Ира прошла бочком к креслу, села в него, вжалась. И показалась Ирвину неправдоподобно беззащитной в обрамлении красной ткани.
– А ты помнишь, как я ушла в путешествие?
Ирвин утвердительно склонил голову.
– Я думала, что это мой прорыв, что я так проявляю свою индивидуальность. Или что-то вроде того.
Ирвин заметил на голове Ирины полоску подросших русых волос у корней.

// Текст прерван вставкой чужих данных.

Fixpoint seri (blocks : list buffer) (len : Z) : result buffer :=
  if 0 <? len then
    match blocks with
    | [] => Err NullDeref
    | b :: blocks =>
        if BLOCK_SIZE <=? len then rest <- seri blocks (len - BLOCK_SIZE);; Ok (b ++ rest)
        else Ok (take (Z.to_nat len) b)
    end
  else Ok [].

Definition luaseri_pack (args : list lua_value) : lua buffer :=
  wb <~ pack_from wb_init args;;
  lift (seri (w_before wb ++ [w_current wb]) (w_len wb)).
End pack.

(** ** Reading *)

Record read_block := mkRead { r_buffer : list Z; r_rest : Z; r_ptr : Z }.

(** where the [sz] bytes are; the pointer and what is left are [int]s *)
Definition rb_read (rb : read_block) (sz : Z) : result (option (Z * read_block)) :=
  if r_rest rb <? sz then Ok None
  else
    ptr <- int_chk (r_ptr rb + sz);;
    rest <- int_chk (r_rest rb - sz);;
    Ok (Some (r_ptr rb, mkRead (r_buffer rb) rest ptr)).

(** [memcpy] from the stream *)
Definition rb_bytes (rb : read_block) (off sz : Z) : result (list Z) :=
  if (0 <=? off) && (off + sz <=? Z.of_nat (length (r_buffer rb)))
  then Ok (take (Z.to_nat sz) (drop (Z.to_nat off) (r_buffer rb))) else Err OutOfBounds.

Definition invalid_stream {A} (rb : read_block) : lua A := luaL_error (InvalidStream (r_rest rb)).

(** [sz] bytes, or the error *)
Definition get_bytes (rb : read_block) (sz : Z) : lua (list Z * read_block) :=
  o <~ lift (rb_read rb sz);;
  match o with
  | None => invalid_stream rb
  | Some (off, rb) => bytes <~ lift (rb_bytes rb off sz);; lret (bytes, rb)
  end.

Definition s64 (z : Z) : Z := (z + 2 ^ 63) mod 2 ^ 64 - 2 ^ 63.

Definition get_integer (rb : read_block) (cookie : Z) : lua (Z * read_block) :=
  if cookie =? TYPE_NUMBER_ZERO then lret (0, rb)
  else if cookie =? TYPE_NUMBER_BYTE then let~ (l, rb) := get_bytes rb 1 in lret (le_value l, rb)
  else if cookie =? TYPE_NUMBER_WORD then let~ (l, rb) := get_bytes rb 2 in lret (le_value l, rb)
  else if cookie =? TYPE_NUMBER_DWORD then let~ (l, rb) := get_bytes rb 4 in lret (s32 (le_value l), rb)
  else if cookie =? TYPE_NUMBER_QWORD then let~ (l, rb) := get_bytes rb 8 in lret (s64 (le_value l), rb)
  else invalid_stream rb.

Definition get_real (rb : read_block) : lua (Z * read_block) := let~ (l, rb) := get_bytes rb 8 in lret (le_value l, rb).
Definition get_pointer (rb : read_block) : lua (Z * read_block) := let~ (l, rb) := get_bytes rb 8 in lret (le_value l, rb).

(** [lua_pushlstring] takes the length as a [size_t] *)
Definition get_buffer (rb : read_block) (len : Z) : lua (list Z * read_block) :=
  o <~ lift (rb_read rb len);;
  match o with
  | None => invalid_stream rb
  | Some (off, rb) =>
      if len <? 0 then luaL_error BlockTooBig
      else bytes <~ lift (rb_bytes rb off len);; lret (bytes, rb)
  end.

(** A [double] by its bits: not a number, and the integer it is equal to, if one of 64 bits is. *)
Definition real_exponent (bits : Z) : Z := Z.land (Z.shiftr bits 52) 0x7ff.
Definition real_mantissa (bits : Z) : Z := Z.land bits (Z.ones 52).
Definition real_is_nan (bits : Z) : bool := (real_exponent bits =? 0x7ff) && negb (real_mantissa bits =? 0).
Definition real_to_integer (bits : Z) : option Z :=
  let e := real_exponent bits in
  let m := if e =? 0 then real_mantissa bits else real_mantissa bits + 2 ^ 52 in
  let e := Z.max e 1 - 1075 in
  if real_exponent bits =? 0x7ff then None
  else if (e <? 0) && negb (m mod 2 ^ (- e) =? 0) then None
  else
    let n := Z.shiftl m e in
    let n := if Z.testbit bits 63 then - n else n in
    if (- 2 ^ 63 <=? n) && (n <? 2 ^ 63) then Some n else None.

(** the key [lua_rawset] uses, and when two keys are the same; the tables of a stream are new ones *)
Definition normal_key (k : lua_value) : lua_value :=
  match k with LReal bits => match real_to_integer bits with Some z => LInt z | None => k end | _ => k end.
Definition key_eqb (k k' : lua_value) : bool :=
  match k, k' with
  | LBool b, LBool b' => eqb b b'
  | LInt z, LInt z' => z =? z'
  | LReal r, LReal r' => r =? r'
  | LString s, LString s' => bool_decide (s = s')
  | LUserdata p, LUserdata p' => p =? p'
  | _, _ => false
  end.

Definition rawset (entries : list (lua_value * lua_value)) (k v : lua_value) : lua (list (lua_value * lua_value)) :=
  if match k with LReal bits => real_is_nan bits | _ => false end then luaL_error IndexIsNaN
  else
    let k := normal_key k in
    let others := filter (λ p, key_eqb p.1 k = false) entries in
    lret (match v with LNil => others | _ => others ++ [(k, v)] end).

– Я же не столько хотела новые места посмотреть, сколько поизучать людей, попросвечивать их. Но заглядывая в них, увидела себя. Точнее стену, выстроенную внутри. Нет, не я проживала свою жизнь, отвечая на события внешнего мира, меняя его, а мир ударялся об эту стену и отскакивал обратно. Я поняла, что ни разу не соприкасалась с собой настоящей. Не думала, не применяла знания по психологии к себе. Я рассматривала других. Мой внутренний взор упирался в глухую стену. Мне огромного труда стоило разобрать кладку. И та Ира, которая ждала меня за стеной, оказалась семейной девочкой, желающей и умеющей любить… И тут против меня сработало это странное слово «свобода». Я поняла, что это только слово. Толпа конформистов, стадо – в один голос кричит о своём бунтарском духе. Это – не свобода. Есть «новая линия партии», которая утверждает: ты должен считать себя свободным и действовать в соответствии с инструкцией. Ни шагу в сторону, ни шагу назад. И громче, громче кричи о своей свободе!
Ира закусила губу. А Ирвин подумал, что перед ним маленький израненный зверёк.

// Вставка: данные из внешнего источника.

Lemma pack_one_encodable n depth wb v wb' : Z.of_nat n = MAX_DEPTH + 1 - depth →
  pack_one rawlen (S n) depth wb v = Ok (inr wb') → is_Some (encode n v).
Proof.
  revert depth wb v wb'. induction n as [|n IH]; intros depth wb v wb' Hn; rewrite pack_one_S.
  { by rewrite (proj2 (Z.ltb_lt _ _)) by lia. }
  destruct (MAX_DEPTH <? depth); [done|].
  assert (Hpack : ∀ wb wb' v, pack_one rawlen (S n) (depth + 1) wb v = Ok (inr wb') → is_Some (encode n v)) by (intros; eapply IH; [|done]; lia).
  clear IH. destruct v as [|b|z|r|s|p|e mp|tn]; cbn [encode]; [by eexists..| |done].
  unfold wb_table, table_parts. destruct mp as [pairs|].
  - intros (wb1 & _ & Hp)%lbind_inr. apply (pack_pairs_encodable _ (encode n)) in Hp as [h Hh]; [|done]. cbn [mapM mbind option_bind mret]. rewrite Hh. by eexists.
  - intros ([m wb2] & (wb1 & _ & (wb3 & Ha & [= <- ->])%lbind_inr)%lbind_inr & Hp)%lbind_inr.
    pose proof (rawlen_range e). rewrite s32_small in Ha, Hp by (unfold INT_MAX in *; lia).
    apply (pack_array_encodable _ (encode n)) in Ha as [a Ha]; [|done]. rewrite Z2Nat.id in Ha by lia.
    apply (pack_pairs_encodable _ (encode n)) in Hp as [h Hh]; [|done].
    rewrite Ha. cbn [mbind option_bind]. rewrite Hh. by eexists.
Qed.

Lemma pack_refused args b : encode_all args = None → luaseri_pack rawlen args ≠ Ok (inr b).
Proof.
  unfold encode_all, luaseri_pack. intros He (wb & Hp & _)%lbind_inr. revert He. generalize wb_init Hp. clear Hp.
  induction args as [|v args IH]; intros wb0 Hp; [done|]. cbn [pack_from] in Hp. apply lbind_inr in Hp as (wb1 & Hv & Hrest).
  apply (pack_one_encodable 33) in Hv as [bv Hv]; [|done]. cbn [encode_list]. rewrite Hv. cbn [mbind option_bind].
  destruct (encode_list 33 args) eqn:E; [done|]. intros _. by eapply IH.
Qed.

(** ** Reading a value back *)

(** the same value: a table has the same pairs, in any order *)
Inductive lua_equiv : lua_value → lua_value → Prop :=
  | equiv_nil : lua_equiv LNil LNil
  | equiv_bool b : lua_equiv (LBool b) (LBool b)
  | equiv_int z : lua_equiv (LInt z) (LInt z)
  | equiv_real r : lua_equiv (LReal r) (LReal r)
  | equiv_string s : lua_equiv (LString s) (LString s)
  | equiv_userdata p : lua_equiv (LUserdata p) (LUserdata p)
  | equiv_table e mp l e' : default e mp ≡ₚ l → Forall2 (λ p q, lua_equiv p.1 q.1 ∧ lua_equiv p.2 q.2) l e' →
      lua_equiv (LTable e mp) (LTable e' None).
Definition pair_equiv (p q : lua_value * lua_value) : Prop := lua_equiv p.1 q.1 ∧ lua_equiv p.2 q.2.

(** a key a Lua table can have *)
Definition key_ok (k : lua_value) : Prop :=
  match k with
  | LNil => False
  | LReal bits => real_is_nan bits = false ∧ real_to_integer bits = None
  | _ => True
  end.
Definition distinct (l : entries) : Prop := ForallOrdPairs (λ p q, key_eqb p.1 q.1 = false) l.

(** values of the width of their type, and tables with proper and distinct keys *)
Inductive lua_wf : lua_value → Prop :=
  | wf_nil : lua_wf LNil
  | wf_bool b : lua_wf (LBool b)
  | wf_int z : - 2 ^ 63 <= z < 2 ^ 63 → lua_wf (LInt z)
  | wf_real r : is_u64 r → lua_wf (LReal r)
  | wf_string s : lua_wf (LString s)
  | wf_userdata p : is_u64 p → lua_wf (LUserdata p)
  | wf_table e mp : distinct (default e mp) →
      Forall (λ p, lua_wf p.1 ∧ lua_wf p.2 ∧ key_ok p.1 ∧ p.2 ≠ LNil) (default e mp) → lua_wf (LTable e mp)
  | wf_other tn : lua_wf (LOther tn).

Lemma key_eqb_equiv k1 k2 k1' k2' : lua_equiv k1 k1' → lua_equiv k2 k2' → key_eqb k1' k2' = key_eqb k1 k2.
Proof. by destruct 1, 1. Qed.

Lemma key_eqb_sym k1 k2 : key_eqb k1 k2 = key_eqb k2 k1.
Proof.
  destruct k1, k2; try done; simpl; try apply Z.eqb_sym; [by destruct b, b0|]. apply bool_decide_ext. by split.
Qed.

Lemma normal_key_ok k k' : lua_equiv k k' → key_ok k →
  match k' with LReal bits => real_is_nan bits | _ => false end = false ∧ normal_key k' = k'.
Proof. destruct 1; cbn [key_ok normal_key]; [done..| |done|done|done]. by intros [-> ->]. Qed.

(** a key that is not there yet *)
Lemma rawset_fresh l acc k v k' v' : Forall2 pair_equiv l acc → Forall (λ p, key_eqb p.1 k = false) l → key_ok k →
  lua_equiv k k' → lua_equiv v v' →
  ∃ acc', rawset acc k' v' = lret acc' ∧
    Forall2 pair_equiv (l ++ match v with LNil => [] | _ => [(k, v)] end) acc'.
Proof.
  intros Hacc Hnew Hk Hkk Hvv. unfold rawset. destruct (normal_key_ok k k' Hkk Hk) as [-> ->].
  rewrite (filter_all _ acc).
  - eexists. split; [done|]. destruct Hvv; rewrite ?app_nil_r; try done;
      (apply Forall2_app; [done|]; constructor; [|done]; split; [done|by econstructor]).
  - intros q Hq. destruct (proj1 (list_elem_of_lookup _ _) Hq) as [i Hi].
    destruct (Forall2_lookup_r _ _ _ _ _ Hacc Hi) as (p & Hp & [Hpe _]).
    rewrite (key_eqb_equiv p.1 k q.1 k' Hpe Hkk). rewrite Forall_forall in Hnew. apply Hnew. by eapply list_elem_of_lookup_2.
Qed.

(** *** The entries of a table as they are written *)

Fixpoint array_pairs (i : Z) (vs : list lua_value) : entries :=
  match vs with
  | [] => []
  | v :: vs => match v with LNil => [] | _ => [(LInt i, v)] end ++ array_pairs (i + 1) vs
  end.

Lemma array_pairs_app i vs ws : array_pairs i (vs ++ ws) = array_pairs i vs ++ array_pairs (i + Z.of_nat (length vs)) ws.
Proof.
  revert i. induction vs as [|v vs IH]; intros i; simpl; [by rewrite Z.add_0_r|].
  rewrite IH, app_assoc. do 2 f_equal. lia.
Qed.

Lemma distinct_perm l l' : l ≡ₚ l' → distinct l → distinct l'.
Proof.
  unfold distinct. induction 1 as [|x l l' Hp IH|x y l|l1 l2 l3 _ IH1 _ IH2]; [done| | |auto].
  - inversion 1; subst. constructor; [by rewrite <- Hp|auto].
  - inversion 1 as [|? ? Hy Hl]; subst. inversion Hl as [|? ? Hx Hl']; subst. inversion Hy; subst.
    constructor; [|constructor; done]. constructor; [by rewrite key_eqb_sym|done].
Qed.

– Тихоня… – Дед глотнул чаю. – Как бабушка. Мало кто знал, что под кожей у этой уравновешенной женщины текла гремучая смесь. И по тебе не скажешь…
Ирвин поднялся, поставил чашку на край комода и склонился над внучкой, отколол со спинки кресла брошь.

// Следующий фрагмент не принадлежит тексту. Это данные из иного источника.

(* ===== verification/SeriType.v ===== *)
(** * The types of unpacked values

    Bytes that another service sends decide what [luaseri_unpack] pushes; whatever they are,
    every value has a type that Lua knows and the width of that type, and every table has
    proper and distinct keys. The values are therefore ones that can be packed again. *)
From S2P Require Import Prelude Bytes LuaCall Seri SeriProof.
Open Scope list_scope.
Open Scope Z_scope.

(** values that bytes can stand for: strings of bytes, no functions, no metatables *)
Inductive lua_typed : lua_value → Prop :=
  | typed_nil : lua_typed LNil
  | typed_bool b : lua_typed (LBool b)
  | typed_int z : - 2 ^ 63 <= z < 2 ^ 63 → lua_typed (LInt z)
  | typed_real r : is_u64 r → lua_typed (LReal r)
  | typed_string s : Forall is_byte s → lua_typed (LString s)
  | typed_userdata p : is_u64 p → lua_typed (LUserdata p)
  | typed_table e : distinct e → Forall (λ p, lua_typed p.1 ∧ lua_typed p.2 ∧ key_ok p.1 ∧ p.2 ≠ LNil) e → lua_typed (LTable e None).

(** the entries of a table that is being built *)
Definition entries_typed (e : list (lua_value * lua_value)) : Prop :=
  distinct e ∧ Forall (λ p, lua_typed p.1 ∧ lua_typed p.2 ∧ key_ok p.1 ∧ p.2 ≠ LNil) e.

(** what holds of the result when a call returns *)
Definition post {A} (P : A → Prop) (m : lua A) : Prop := ∀ a, m = lret a → P a.

Lemma post_ret {A} (P : A → Prop) a : P a → post P (lret a).
Proof. intros HP b E. unfold lret in E. congruence. Qed.
Lemma post_error {A} (P : A → Prop) e : post P (luaL_error e).
Proof. done. Qed.
Lemma post_fault {A} (P : A → Prop) f : post P (Err f).
Proof. done. Qed.
Lemma post_bind {A B} (P : A → Prop) (Q : B → Prop) (m : lua A) (k : A → lua B) : post P m → (∀ a, P a → post Q (k a)) → post Q (lbind m k).
Proof. intros Hm Hk b (a & E1 & E2)%lbind_inv. by apply (Hk a (Hm a E1)). Qed.
Lemma post_lift {A} (P : A → Prop) (m : result A) : (∀ a, m = Ok a → P a) → post P (lift m).
Proof. intros Hm a E%lift_inv. by apply Hm. Qed.
Lemma post_weaken {A} (P Q : A → Prop) (m : lua A) : post P m → (∀ a, P a → Q a) → post Q m.
Proof. intros Hm HPQ a E. by apply HPQ, Hm. Qed.

(** ** Numbers made of bytes *)

Lemma s64_range z : - 2 ^ 63 <= s64 z < 2 ^ 63.
Proof. unfold s64. pose proof (Z.mod_pos_bound (z + 2 ^ 63) (2 ^ 64)). lia. Qed.

Definition int64 (z : Z) : Prop := - 2 ^ 63 <= z < 2 ^ 63.

(** ** Keys *)

Lemma Forall_filter_sub {A} (P Q : A → Prop) `{∀ x, Decision (Q x)} (l : list A) : Forall P l → Forall P (filter Q l).
Proof. rewrite !Forall_forall. intros Hl x [_ Hx]%list_elem_of_filter. by apply Hl. Qed.

Lemma real_to_integer_range r z : real_to_integer r = Some z → - 2 ^ 63 <= z < 2 ^ 63.
Proof.
  unfold real_to_integer. cbv zeta. destruct (real_exponent r =? 0x7ff); [discriminate|]. destruct (_ && negb _); [discriminate|].
  match goal with |- context [if (_ <=? ?n) && _ then Some _ else _] => generalize n end.
  intros n. destruct (_ && _) eqn:E; [|discriminate]. intros E2. injection E2 as <-.
  apply andb_prop in E as [E1%Z.leb_le E2%Z.ltb_lt]. lia.
Qed.

Lemma normal_key_typed k : lua_typed k → match k with LReal r => real_is_nan r | _ => false end = false → k ≠ LNil →
  lua_typed (normal_key k) ∧ key_ok (normal_key k).
Proof.
  intros Hk Hnan Hnil. destruct k as [|b|z|r|l|p|e mp|tn]; cbn [normal_key key_ok]; [congruence|by split|by split| |by split..].
  destruct (real_to_integer r) as [z|] eqn:E; cbn [key_ok]; split; try assumption.
  - constructor. by eapply real_to_integer_range.
  - exact I.
  - by split.
Qed.

Lemma rawset_typed e k v : entries_typed e → lua_typed k → k ≠ LNil → lua_typed v → post entries_typed (rawset e k v).
Proof.
  intros [Hd He] Hk Hnil Hv. unfold rawset. destruct (match k with LReal r => real_is_nan r | _ => false end) eqn:Hnan; [apply post_error|].
  destruct (normal_key_typed k Hk Hnan Hnil) as [Hk' Hok]. apply post_ret. set (k' := normal_key k) in *.
  set (others := filter _ e).
  assert (Ho : entries_typed others).
  { split; [|by apply Forall_filter_sub]. unfold others, distinct in *. clear -Hd. induction Hd as [|p l Hp Hd IH]; [constructor|].
    rewrite filter_cons. destruct (decide _); [|done]. constructor; [by apply Forall_filter_sub|done]. }
  assert (Hnew : v ≠ LNil → entries_typed (others ++ [(k', v)])).
  { intros Hvn. destruct Ho as [Hod Hof]. split; [|apply Forall_app; split; [done|by constructor]]. clear -Hod.
    assert (Hall : Forall (λ p : lua_value * lua_value, key_eqb p.1 k' = false) others) by (unfold others; apply Forall_forall; intros p [Hp _]%list_elem_of_filter; done).
    unfold distinct in *. induction Hod as [|p l Hp Hod IH]; [by repeat constructor|]. inversion Hall; subst. cbn [app]. constructor; [|by apply IH].
    apply Forall_app. split; [done|]. by constructor. }
  destruct v; try (apply Hnew; done). exact Ho.
Qed.

Section reading.
Variable buf : list Z.
Hypothesis Hbuf : Forall is_byte buf.

(** a result with the block it leaves *)
Notation reads P := (post (λ r : _ * read_block, P r.1 ∧ r_buffer r.2 = buf)).

Lemma rb_read_buffer rb n off rb' : r_buffer rb = buf → rb_read rb n = Ok (Some (off, rb')) → r_buffer rb' = buf.
Proof.
  intros Hb. unfold rb_read. case_match; [done|]. intros (p & _ & (q & _ & E)%bind_Ok_inv)%bind_Ok_inv. by injection E as _ <-.
Qed.

Lemma rb_bytes_typed rb off n l : r_buffer rb = buf → rb_bytes rb off n = Ok l → Forall is_byte l ∧ (0 <= n → Z.of_nat (length l) = n).
Proof.
  intros Hb. unfold rb_bytes. destruct (_ && _) eqn:E; [|done]. intros E2. injection E2 as <-. rewrite Hb in *. apply andb_prop in E as [E1 E2].
  apply Z.leb_le in E1, E2. split; [by apply Forall_take, Forall_drop|]. intros Hn. rewrite length_take, length_drop. lia.
Qed.

Lemma get_bytes_typed rb n : 0 <= n → r_buffer rb = buf → reads (λ l, 0 <= le_value l < 256 ^ n) (get_bytes rb n).
Proof.
  intros Hn Hb. unfold get_bytes. eapply post_bind; [apply post_lift; intros o Ho; exact Ho|]. intros [[off rb']|] Ho; [|apply post_error].
  apply rb_read_buffer in Ho; [|done]. eapply post_bind; [apply post_lift; intros l Hl; exact (rb_bytes_typed rb' off n l Ho Hl)|].
  intros l [Hl Hlen]. apply post_ret. split; [|done]. cbn [fst]. rewrite <- (Hlen Hn). by apply le_value_range.
Qed.

Lemma get_buffer_typed rb n : r_buffer rb = buf → reads (Forall is_byte) (get_buffer rb n).
Proof.
  intros Hb. unfold get_buffer. eapply post_bind; [apply post_lift; intros o Ho; exact Ho|]. intros [[off rb']|] Ho; [|apply post_error].
  apply rb_read_buffer in Ho; [|done]. case_match; [apply post_error|].
  eapply post_bind; [apply post_lift; intros l Hl; exact (rb_bytes_typed rb' off n l Ho Hl)|]. intros l [Hl _]. by apply post_ret.
Qed.

(** a number read from [n] bytes *)
Lemma reads_number {A} (P : A → Prop) rb n (f : Z → A) : 0 <= n → r_buffer rb = buf → (∀ z, 0 <= z < 256 ^ n → P (f z)) →
  reads P (let~ (l, rb) := get_bytes rb n in lret (f (le_value l), rb)).
Proof.
  intros Hn Hb HP. eapply post_bind; [by apply get_bytes_typed|]. intros [l rb'] [Hl Hb']. apply post_ret. split; [by apply HP|done].
Qed.

Lemma get_integer_typed rb cookie : r_buffer rb = buf → reads int64 (get_integer rb cookie).
Proof.
  intros Hb. unfold get_integer.
  destruct (cookie =? TYPE_NUMBER_ZERO); [apply post_ret; split; [unfold int64; cbn [fst]; lia|done]|].
  destruct (cookie =? TYPE_NUMBER_BYTE); [apply (reads_number int64 rb 1 (λ z, z)); [lia|done|intros z Hz; unfold int64; cbv beta; lia]|].
  destruct (cookie =? TYPE_NUMBER_WORD); [apply (reads_number int64 rb 2 (λ z, z)); [lia|done|intros z Hz; unfold int64; cbv beta; lia]|].
  destruct (cookie =? TYPE_NUMBER_DWORD); [apply (reads_number int64 rb 4 s32); [lia|done|]; intros z _; pose proof (s32_range z); unfold int64; lia|].
  destruct (cookie =? TYPE_NUMBER_QWORD); [apply (reads_number int64 rb 8 s64); [lia|done|]; intros z _; apply s64_range|apply post_error].
Qed.

Lemma table_size_typed rb n : 0 <= n < 2 ^ 31 → r_buffer rb = buf → reads (λ n, n < 2 ^ 31) (table_size rb n).
Proof.
  intros Hn Hb. unfold table_size. destruct (n =? MAX_COOKIE - 1); [|apply post_ret; split; [cbn [fst]; lia|done]].
  eapply post_bind; [by apply (get_bytes_typed rb 1)|]. intros [l rb'] [_ Hb']. cbv zeta. case_match; [apply post_error|].
  eapply post_bind; [by apply get_integer_typed|]. intros [z rb''] [_ Hb'']. apply post_ret. split; [|done]. cbn [fst]. pose proof (s32_range z). lia.
Qed.

Section values.
Variable unpack_value : read_block → lua (lua_value * read_block).
Hypothesis Hvalue : ∀ rb, r_buffer rb = buf → reads lua_typed (unpack_value rb).

Lemma unpack_array_typed fuel rb i n e : r_buffer rb = buf → 1 <= i → n < 2 ^ 31 → entries_typed e → reads entries_typed (unpack_array unpack_value fuel rb i n e).
Proof.
  revert rb i e. induction fuel as [|fuel IH]; intros rb i e Hb Hi Hn He; cbn [unpack_array]; destruct (Z.ltb_spec n i).
  1, 3: by apply post_ret. { apply post_fault. }
  eapply post_bind; [by apply Hvalue|]. intros [v rb'] [Hv Hb'].
  eapply post_bind; [apply (rawset_typed e (LInt i) v); [done|constructor; lia|done|exact Hv]|]. intros e' He'. apply IH; [done|lia|done|done].
Qed.

Lemma unpack_hash_typed fuel rb e : r_buffer rb = buf → entries_typed e → reads entries_typed (unpack_hash unpack_value fuel rb e).
Proof.
  revert rb e. induction fuel as [|fuel IH]; intros rb e Hb He; cbn [unpack_hash]; [apply post_fault|].
  eapply post_bind; [by apply Hvalue|]. intros [key rb'] [Hk Hb']. cbn [fst snd] in *.
  assert (Hrest : key ≠ LNil → reads entries_typed (let~ (v, rb) := unpack_value rb' in entries <~ rawset e key v;; unpack_hash unpack_value fuel rb entries)).
  { intros Hnil. eapply post_bind; [by apply Hvalue|]. intros [v rb''] [Hv Hb''].
    eapply post_bind; [by apply (rawset_typed e key v)|]. intros e' He'. by apply IH. }
  destruct key; try (by apply Hrest). by apply post_ret.
Qed.

Lemma push_value_typed fuel rb type cookie : r_buffer rb = buf → 0 <= cookie < 2 ^ 31 → reads lua_typed (push_value unpack_value fuel rb type cookie).
Proof.
  intros Hb Hc. unfold push_value.
  destruct (type =? TYPE_NIL); [apply post_ret; split; [constructor|done]|].
  destruct (type =? TYPE_BOOLEAN); [apply post_ret; split; [constructor|done]|].
  destruct (type =? TYPE_NUMBER).
  { destruct (cookie =? TYPE_NUMBER_REAL).
    - unfold get_real. eapply post_bind; [apply (reads_number is_u64 rb 8 (λ z, z)); [lia|done|intros z Hz; unfold is_u64; cbv beta; lia]|].
      intros [z rb'] [Hz Hb']. apply post_ret. split; [by constructor|done].
    - eapply post_bind; [by apply get_integer_typed|]. intros [z rb'] [Hz Hb']. apply post_ret. split; [by constructor|done]. }
  destruct (type =? TYPE_USERDATA).
  { unfold get_pointer. eapply post_bind; [apply (reads_number is_u64 rb 8 (λ z, z)); [lia|done|intros z Hz; unfold is_u64; cbv beta; lia]|].
    intros [z rb'] [Hz Hb']. apply post_ret. split; [by constructor|done]. }
  assert (Hstring : ∀ rb n, r_buffer rb = buf → reads lua_typed (let~ (s, rb) := get_buffer rb n in lret (LString s, rb))).
  { intros rb0 n Hb0. eapply post_bind; [by apply get_buffer_typed|]. intros [s rb'] [Hs Hb']. apply post_ret. split; [by constructor|done]. }
  destruct (type =? TYPE_SHORT_STRING); [by apply Hstring|].
  destruct (type =? TYPE_LONG_STRING).
  { destruct (cookie =? 2); [|destruct (negb (cookie =? 4)); [apply post_error|]];
      (eapply post_bind; [by apply get_bytes_typed|]); intros [l rb'] [_ Hb']; by apply Hstring. }
  destruct (type =? TYPE_TABLE); [|apply post_error]. unfold unpack_table.
  eapply post_bind; [by apply table_size_typed|]. intros [n rb1] [Hn Hb1].
  eapply post_bind; [apply (unpack_array_typed fuel rb1 1 n []); [done|lia|done|by repeat constructor]|]. intros [e rb2] [He Hb2].
  eapply post_bind; [by apply unpack_hash_typed|]. intros [e' rb3] [[Hd He'] Hb3]. apply post_ret. split; [by constructor|done].
Qed.
End values.

(** the type byte of a value leaves five bits for its cookie *)
Lemma cookie_range l : 0 <= le_value l < 256 ^ 1 → 0 <= Z.shiftr (le_value l) 3 < 2 ^ 31.
Proof. intros Hl. rewrite Z.shiftr_div_pow2 by lia. split; [apply Z.div_pos; lia|apply Z.div_lt_upper_bound; lia]. Qed.

Lemma unpack_one_typed fuel rb : r_buffer rb = buf → reads lua_typed (unpack_one fuel rb).
Proof.
  revert rb. induction fuel as [|fuel IH]; intros rb Hb; cbn [unpack_one]; [apply post_fault|].
  eapply post_bind; [by apply (get_bytes_typed rb 1)|]. intros [l rb'] [Hl Hb']. cbv zeta.
  apply push_value_typed; [exact IH|done|by apply cookie_range].
Qed.

Lemma unpack_all_typed fuel rb : r_buffer rb = buf → post (Forall lua_typed) (unpack_all fuel rb).
Proof.
  revert rb. induction fuel as [|fuel IH]; intros rb Hb; cbn [unpack_all]; [apply post_fault|].
  eapply post_bind; [apply post_lift; intros o Ho; exact Ho|]. intros [[off rb']|] Ho; [|apply post_ret; constructor].
  apply rb_read_buffer in Ho; [|done]. eapply post_bind; [apply post_lift; intros l Hl; exact (rb_bytes_typed rb' off 1 l Ho Hl)|].
  intros l [Hl Hlen]. cbv zeta. eapply post_bind.
  { apply push_value_typed; [apply unpack_one_typed|done|]. apply cookie_range. rewrite <- (Hlen ltac:(lia)). by apply le_value_range. }
  intros [v rb''] [Hv Hb'']. eapply post_bind; [by apply IH|]. intros vs Hvs. apply post_ret. by constructor.
Qed.
End reading.

(** ** Properties *)

Lemma typed_wf v : lua_typed v → lua_wf v.
Proof.
  revert v. fix IH 2. intros v Hv. destruct Hv as [|b|z Hz|r Hr|s Hs|p Hp|e Hd He]; constructor; try done.
  cbn [default]. clear Hd. induction He as [|p e (H1 & H2 & H3 & H4) He IHe]; constructor; [|exact IHe].
  split_and!; [by apply IH|by apply IH|done|done].
Qed.

(** the bytes that the argument of [luaseri_unpack] leads to *)
Definition source_bytes (source : seri_source) : list Z :=
  match source with SourceNil => [] | SourceString s => s | SourcePointer p _ => default [] p end.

– Я слишком стар и уже не могу защитить тебя, милая. – Он полюбовался сверкающим преломлением камешков. – Пусть эта вещь бережёт тебя. Как знать, может в ней и живёт душа твоей бабушки. А если так, то она сохранит тебя.
Ирвин приколол брошку Ире на шейный платок, взял чай и вернулся на диван.
– У вас, молодых, странная «война». Непонятно: кто, с кем и за что воюет…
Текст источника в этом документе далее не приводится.